WHAT IS NEEDED: This exercise calls for copying every line below that holds the word "Require".

DATA SHOWN:
=====

(** * NovaNews: the response normalizer and the refresh scheduler

    A shallow embedding of the string-scanning code of the AI-service client
    ([extractJson] and the fetch functions that shape its result, in the two
    revisions of [services/geminiService.ts] that the repository holds) and of
    the state handling of [App.tsx] (scan state, search history, refresh
    timer), followed by the properties the specification states about them. *)

From Stdlib Require Import String Ascii.
From Stdlib Require Import List NArith ZArith Bool Lia.
Import ListNotations.

Set Warnings "-register-all".

(** ** JavaScript strings

    A JavaScript string is a sequence of UTF-16 code units.  The functions
    below are the [String.prototype] methods that the program calls. *)
Module Js.

Definition char := N.
Definition jsstring := list char.

Definition ch (a : ascii) : char := N_of_ascii a.

(** An ASCII literal. *)
Definition lit (s : string) : jsstring := map ch (list_ascii_of_string s).

(** An ASCII literal in which every apostrophe stands for a double quote. *)
Definition qlit (s : string) : jsstring :=
  map (fun c => if N.eqb c 39 then 34%N else c) (lit s).

Definition DQUOTE : char := 34%N.
Definition BACKSLASH : char := 92%N.
Definition LBRACKET : char := 91%N.
Definition RBRACKET : char := 93%N.
Definition LBRACE : char := 123%N.
Definition RBRACE : char := 125%N.
Definition BACKTICK : char := 96%N.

=====

OUTPUT OF THE TASK:
From Stdlib Require Import String Ascii.
From Stdlib Require Import List NArith ZArith Bool Lia.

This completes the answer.